Sénégal: des confréries religieuses alertent sur les entorses au vivre ensemble

Séance de prières des membres de la confrérie mouride à côté du portrait du fondateur du mouridisme, Serigne Touba.
© RFI/Ndiassé SAMBE

Le Sénégal, composé à près de 95% de musulmans et très majoritairement confrérique, est régulièrement présenté comme une exception en matière de tolérance religieuse. Mais les représentants des grands courants religieux musulmans du pays, regroupés au sein du « Cadre unitaire de l’islam au Sénégal », mettent en garde : l’actualité récente et la montée de l’extrémisme dans la région fragilisent ce modèle.

Il y a eu l’interdiction du port du voile pour des élèves d’une école catholique de Dakar à la rentrée, qui a créé la polémique entre chrétiens et musulmans. Des insultes, aussi, contre les confréries, véhiculées sur les réseaux sociaux. Autant de signes, selon le Cadre unitaire de l’islam au Sénégal, qui montrent que le modèle du vivre ensemble sénégalais est menacé,

« Le vivre ensemble sénégalais a une réputation mondiale de solidité et de résilience. Cependant, les escarmouches et autres manifestations de la crise du vivre ensemble se multiplient entre soufis et non soufis, entre musulmans et chrétiens, à l'intérieur même des confréries soufies, parfois de même obédiences », constate le président du Cadre unitaire de l'islam, Cheikh Ahmet Tidiane Sy.

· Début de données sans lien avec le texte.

(* ===== verification/FieldsRuns.v ===== *)
(** * Captures of important fields: runs

    What holds in every sequence of captures, sealed submissions and matches, restarts
    of the process and failing disks: a match means that both parties sealed the fields
    that were locked, it is never undone, and nonces and attempts are limited. *)

From S2P Require Import Prelude PyBytes PyBase64 PyJson PyJsonCanon PyDatetime PyFloat PyHoare PyStore ImportantFields FieldsCapture.
#[local] Open Scope string_scope.
#[local] Open Scope py_scope.

(** ** What a hash of fields says *)

Section Hashes.
Context (read_iso : string -> option datetime).
(** What two dicts of fields agree on: their values in canonical form. *)
Definition same_fields (fs gs : fields_dict) : Prop :=
  canon (canonicalize read_iso "" (JObj (strip_for_hash fs))) = canon (canonicalize read_iso "" (JObj (strip_for_hash gs))).
Definition hashed_text (fs : fields_dict) : bytes := utf8 (canonical_json read_iso fs).

Lemma fields_hash_binds fs gs : fields_hash read_iso fs = fields_hash read_iso gs ->
  same_fields fs gs \/ sha256_collides (hashed_text fs) (hashed_text gs).
Proof.
  unfold fields_hash. intros [H|H]%hex_digest_binds; [left|by right]. apply utf8_inj in H.
  by apply (dumps_inj compact_sorted_utf8 eq_refl); [exists ""|].
Qed.
End Hashes.

Section Captures.
Context (token_hex : nat -> string) (urandom : nat -> bytes) (master_key : option bytes) (hkdf : bytes -> bytes -> bytes)
  (aes_encrypt : bytes -> bytes -> bytes -> bytes -> bytes) (aes_decrypt : bytes -> bytes -> bytes -> bytes -> option bytes)
  (json_loads : bytes -> option json) (cat : if_catalog) (read_iso : string -> option datetime).
Abbreviation decrypt := (decrypt_canonical_fields master_key hkdf aes_decrypt json_loads).
Abbreviation hash_of := (fields_hash read_iso).
Abbreviation canonical := (canonical_fields read_iso).
Abbreviation step := (capture_step token_hex urandom master_key hkdf aes_encrypt aes_decrypt json_loads cat read_iso).
Abbreviation run := (capture_run token_hex urandom master_key hkdf aes_encrypt aes_decrypt json_loads cat read_iso).
Abbreviation id_of := (capture_id_of token_hex).

(** ** What happens to a capture *)

(** The fields that were sealed for a role hash to what was locked. *)
Definition sealed_for (id : string) (x : ProtocolCapture) (role ciphertext : string) : Prop :=
  exists fs, decrypt ciphertext id (cap_scene x) role (cap_hash x) = Some fs /\ hash_of (canonical fs) = cap_hash x.
Definition all_agree (id : string) (x : ProtocolCapture) : Prop :=
  exists b s, cap_buyer x = Some b /\ cap_seller x = Some s
    /\ sealed_for id x "buyer" (sub_ciphertext b) /\ sealed_for id x "seller" (sub_ciphertext s) /\ sealed_for id x "protocol" (cap_ciphertext x).
Definition party_fits (buyer : bool) (p : PartySubmit) (x : ProtocolCapture) : Prop :=
  (truthy_str (bound_agent buyer x) = true -> sub_agent p = bound_agent buyer x)
  /\ (truthy_str (sub_agent p) = true -> forall o, other_submit buyer x = Some o -> sub_agent o <> sub_agent p).
Definition open_ (x : ProtocolCapture) : Prop := cap_status x <> MATCHED.
Inductive change (id : string) (x : ProtocolCapture) : ProtocolCapture -> Prop :=
| change_status st : open_ x -> st <> MATCHED -> change id x (set_cap_status st x)
| change_attempt : open_ x -> change id x (set_attempts (used_nonces x) x)
| change_nonce nonce : open_ x -> nonce ∉ used_nonces x -> attempt_count x < MAX_ATTEMPTS_PER_CAPTURE ->
    change id x (set_attempts (nonce :: used_nonces x) x)
| change_party buyer p : open_ x -> party_fits buyer p x -> change id x (set_party buyer p x)
| change_seal t : open_ x -> all_agree id x -> change id x (set_sealed t x).

Section Kept.
Context (P : string -> ProtocolCapture -> Prop) (I : captures -> Prop) `{!store_inv P I}.
Hypothesis P_change : forall id x y, P id x -> change id x y -> P id y.
Abbreviation kept := (keeps (E := capture_error) I).

Lemma kept_put_capture id x : P id x -> kept (put id x).
Proof. intros H. by by_store kept_put. Qed.
Lemma kept_capture {A} id (k : ProtocolCapture -> MF A) : (forall x, P id x -> kept (k x)) -> kept (py_bind (get_capture id) k).
Proof.
  intros Hk. unfold get_capture. apply keeps_assoc, keeps_bind; [auto with keeps|intros _]. apply keeps_assoc.
  by_store kept_lookup. intros x Hx. apply keeps_assoc, keeps_bind; [apply keeps_get|intros s].
  destruct (_ && _) eqn:E; [|by apply Hk]. apply andb_true_iff in E as [_ E%negb_true_iff%bool_decide_eq_false].
  apply keeps_assoc, keeps_bind; [apply kept_put_capture; eapply P_change; [done|by apply change_status]|intros _]. apply keeps_raise.
Qed.
Lemma kept_must {A} b message (k : unit -> MF A) : (b = true -> kept (k tt)) -> kept (py_bind (must b message) k).
Proof. apply kept_check. Qed.
Lemma kept_crypto {A} (o : option A) : kept (crypto o).
Proof. destruct o; [apply keeps_ret|apply keeps_raise]. Qed.
Lemma kept_silently {A} (m : MF A) : kept m -> kept (silently m).
Proof. intros H. apply keeps_bind; [done|]. intros a. apply keeps_ret. Qed.
(** ** Where code and words part *)

Definition built (card : profile_card) (class : string) : option agent_boundary :=
  match materialize_agent_boundary two_scenes steps_of_trade (kitchen_of card class) with Ret b => Some b | Raise _ => None end.
Definition may_sell (b : option agent_boundary) (scene_id : string) (hash : option string) : bool :=
  match assert_seller_boundary_for_fulfill two_scenes steps_of_trade false b scene_id None hash true with Ret _ => true | Raise _ => false end.
(** Code: the list of errors in the specs is dropped; only an unknown industry counts. *)
Lemma broken_specs_pass : forall b, built (card_for ["food_delivery"] [("food_delivery", JNull)] "none") "merchant" = Some b ->
  exists r, verify_boundary_card two_scenes steps_of_trade false (Some b) (order_of "food_delivery") = Ret r /\ v_ok r = true.
Proof. intros b H. vm_compute in H. injection H as <-. eexists. split; vm_compute; reflexivity. Qed.
(** Code: a seller in the class of users may sell in any scene it never declared. *)
Lemma users_sell_anything : may_sell (built no_card "user") "healthcare_medical" None = true.
Proof. vm_compute. reflexivity. Qed.
(** Code: the hash that the owner answered for may be that of another card. *)
Lemma drifted_card_sells : may_sell (built food "merchant") "food_delivery" (Some "sha256:00") = true.
Proof. vm_compute. reflexivity. Qed.
(** Code: only the first scene of a card is looked up; in the second the owner is not asked
    though the catalogue asks. *)
Definition both_scenes : profile_card :=
  card_for ["food_delivery"; "healthcare_medical"] [("food_delivery", JObj []); ("healthcare_medical", JObj [])] "none".
Lemma second_scene_unasked : may_sell (built both_scenes "merchant") "healthcare_medical" None = true
  /\ (cf_auto ∘ b_confirmation <$> built both_scenes "merchant") = Some ["discover"; "accept_order"]
  /\ asked_in two_scenes steps_of_trade "healthcare_medical" "seller" "accept_order".
Proof. split; [|split]; [vm_compute; reflexivity..|]. split; [by right; left|vm_compute; reflexivity]. Qed.
(** Code: a scene is refused by any no in a text that names it. *)
Lemma far_no_refuses :
  may_sell (built (card_for ["food_delivery"] [("food_delivery", JObj [])] "food_delivery in town, no alcohol") "merchant") "food_delivery" None = false.
Proof. vm_compute. reflexivity. Qed.
(* ===== verification/IntentRuns.v ===== *)
(** * The gates of a fulfilment: runs

    What the gates do to the confirmation sessions is a sequence of requests of the
    sessions themselves, none of them a decision; so a fulfilment that is cleared has
    every yes it needs from the owners, and a card of its seller.  Where code and words
    part: a seller who missed an order of a buyer is not cleared for that buyer again. *)

From S2P Require Import Prelude PyBytes PyJson PyDatetime PyFloat PyHoare EscrowDb PyStore ImportantFields FieldsCapture FieldsRuns.
From S2P Require Import Confirmations ConfirmationRuns AcceptFulfillment AcceptRuns AgentBoundary BoundaryRuns IntentFulfillment.
#[local] Open Scope string_scope.
#[local] Open Scope py_scope.

(** ** Requests an operation makes of the sessions *)

Definition asks (o : confirmation_op) : Prop :=
  match o with
  | CreateSession _ | GetSession _ | ListPending _ | CancelExpired _ _ | AssertStep _ | NextStep _ _ _ _ _ _ => True
  | _ => False
  end.
Lemma asks_lasting o : asks o -> lasting o.
Proof. by destruct o. Qed.

Section Fulfilling.
Context (conf_cat : catalog) (conf_token : nat -> string) (accept_cat : accept_catalog) (standard : boundary_catalog).
Abbreviation requests := (perform_all conf_cat conf_token).

Section Moves.
Context {S E : Type} (sessions_of : S -> confirmations).
Definition moves {A} (m : M S E A) : Prop :=
  forall s, exists ops, Forall asks ops /\ sessions_of (run_state m s) = requests ops (sessions_of s).

Lemma moves_still {A} (m : M S E A) : (forall s, sessions_of (run_state m s) = sessions_of s) -> moves m.
Proof. intros H s. exists []. by split; [constructor|]. Qed.
Lemma moves_ret {A} (a : A) : moves (py_ret a).
Proof. by apply moves_still. Qed.
Lemma moves_raise {A} e : moves (A := A) (py_raise e).
Proof. by apply moves_still. Qed.
Lemma moves_get : moves py_get.
Proof. by apply moves_still. Qed.
Lemma moves_require b e : moves (py_require b e).
Proof. apply moves_still. by destruct b. Qed.
Lemma moves_bind {A B} (m : M S E A) (k : A -> M S E B) : moves m -> (forall a, moves (k a)) -> moves (py_bind m k).
Proof.
  intros Hm Hk s. destruct (Hm s) as (ops & Ho & E1). unfold run_state, py_bind in *. destruct (m s) as [s1 [a|e]]; cbn in *.
  - destruct (Hk a s1) as (ops' & Ho' & E2). exists (ops ++ ops')%list. split; [by apply Forall_app|]. unfold run_state in E2.
    by rewrite E2, E1, sessions_run_app.
  - by exists ops.
Qed.
Lemma moves_when b m : moves m -> moves (py_when b m).
Proof. intros Hm. destruct b; [done|apply moves_ret]. Qed.
End Moves.
Create HintDb moves.
Hint Resolve moves_ret moves_raise moves_get moves_require moves_when : moves.
Ltac follow :=
  repeat first
    [ progress intros
    | lazymatch goal with
      | |- moves _ (py_bind _ _) => apply moves_bind
      | |- moves _ (py_when _ _) => apply moves_when
      | |- moves _ (match ?x with _ => _ end) => destruct x
      end
    | solve [eauto with moves] ].

(** ** What the ledger and the gates ask *)

Abbreviation asking := (moves (E := accept_error) sessions).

Dans un contexte de radicalisation religieuse dans la région, le chercheur Cheikh Guèye, également secrétaire général de l’association, met en avant les figures de l’islam sénégalais, et mise sur l’éducation : « Tous les enseignements de paix, de cohabitation pacifique de nos grandes figures religieuses ne sont pas enseignés dans nos écoles. Il est très important que nos élèves, nos étudiants soient imprégnés de ces enseignements qui représentent des ressorts qui leur sont proches, qui peuvent beaucoup plus que d'autres les convaincre que l'exceptionnalité du vivre ensemble sénégalais doit être promu et sauvegardé ».

Un vivre ensemble sénégalais marqué par les interactions permanentes entre sphères religieuses et politiques dans un État laïc, souligne le chercheur.